Report: Coalition may rush to take over judge selection, slow some other bills
TV network says aim would be to pass core part of radical reform, while trying to sap energy from protests by delaying certain other elements
The coalition is weighing quickly passing one of the most significant elements of its judicial overhaul — the takeover of the Judicial Selection Committee — while slowing down work on many of the other bills making up the plan, in an effort to sap the energy out of mass protests against the program, according to an unconfirmed report Friday night.
Channel 12 said that under such a plan, the cabinet could move to pass legislation within days giving it full power to appoint judges, including to the Supreme Court, as this is the most crucial part of the overhaul in the eyes of Justice Minister Yariv Levin. It would also move to assert control over the appointment of the chief justice.
This would allow the government to appoint three new justices of its choice to the court in the coming year (due to the upcoming retirement of three judges, including Chief Justice Esther Hayut).
Meanwhile, canceling the current seniority system for the appointment of the chief justice would enable the coalition to appoint its own candidate. As it is the chief justice who selects the judicial panels for various cases that come before the court, this would give the coalition significant leverage over the court’s agenda and potentially its rulings.
Channel 12’s political reporter Daphna Liel stressed that the government does not intend to abandon other tranches of its plan, but simply to slow them down in order to try to calm public protests, which have been galvanized in part by the deluge of radical bills that make up the current legislative agenda, and which Levin has said he aims to pass into law before the Knesset breaks for Passover two weeks from now.
The unsourced report could not be independently confirmed.
It is doubtful that such a plan would do much to quell mass demonstrations against the government, as its bid to assert control of the committee that elects judges is widely seen by critics as one of the most perilous elements of the plan, politicizing the court and depriving it of independence.
The government’s current legislative plan, as it stands, will also drastically curb the High Court’s capacity to overturn legislation, allow the Knesset to override any such court rulings with the barest majority, and leave basic human and civil rights in Israel without guaranteed protection from the governing majority.
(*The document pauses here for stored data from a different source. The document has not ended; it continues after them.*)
(** Lines 270-271: [config["optimal_user_count"] = n] and
    [config["user_counts"] = [n]]. *)
Definition set_optimal_user_count (config : Config) (n : Z) : Config :=
  {| out_dir := out_dir config;
     user_counts := Some [n];
     other_keys := dict_set (other_keys config) "optimal_user_count" (json_int n) |}.

(** The two lines printed by [update_config] and [main] only. *)
Inductive main_message : Type :=
| MsgKeepingConfiguration
| MsgCouldNotDetermine.

(** The record of a run of [main]: the events of the functions above,
    and the lines of its own. *)
Inductive main_event : Type :=
| Inner (e : event)
| EvPrintMain (m : main_message).

Definition Main (A : Type) : Type := World -> result A * World * list main_event.

Definition inner {A : Type} (m : M A) : Main A :=
  fun w => let '(r, w', evs) := m w in (r, w', map Inner evs).

Definition main_ret {A : Type} (a : A) : Main A := fun w => (Ok a, w, []).

Definition main_bind {A B : Type} (m : Main A) (k : A -> Main B) : Main B :=
  fun w =>
    match m w with
    | (Ok a, w1, t1) => let '(r, w2, t2) := k a w1 in (r, w2, t1 ++ t2)
    | (Raised e, w1, t1) => (Raised e, w1, t1)
    | (Unfinished, w1, t1) => (Unfinished, w1, t1)
    end.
Opponents argue it will radically weaken Israel’s democratic character and remove a key element of its checks and balances. Supporters call it a much-needed reform to rein in an activist court.
The overhaul plans have drawn intense public criticism and fierce opposition across Israel, sparking mass protests and dire warnings from economists, legal professionals, academics and security officials. Protesters have been pouring into the streets since January in multiple days of “disruption” and “resistance.”
The latest mass protests are set to take place throughout the country on Saturday evening. Recent weeks have seen numbers at the Saturday rallies continuously grow, with last week’s events believed to have drawn over 300,000 throughout the country (organizers claimed half a million demonstrators).
On Wednesday Prime Minister Benjamin Netanyahu and his coalition partners rejected President Isaac Herzog’s long-gestating proposal for a broadly agreed-upon reform, asserting it perpetuates the existing situation in which, they say, the court has too much power to overrule government decisions.
Opposition leaders expressed cautious approval for the framework as a basis for talks, while lashing the government for quickly dismissing what Herzog had presented as the last, best chance to avoid a catastrophic tear in the fabric of Israeli society.
In a joint statement Wednesday night, faction leaders in Netanyahu’s 64-seat coalition slammed Herzog’s offer as “one-sided, biased and unacceptable.”
Opposition leader Yair Lapid warned that Israel was being “torn to pieces” by the government’s legislative push, excoriating it for not approaching the president’s framework “with respect for his position, the seriousness with which it was written and the values on which it is based.”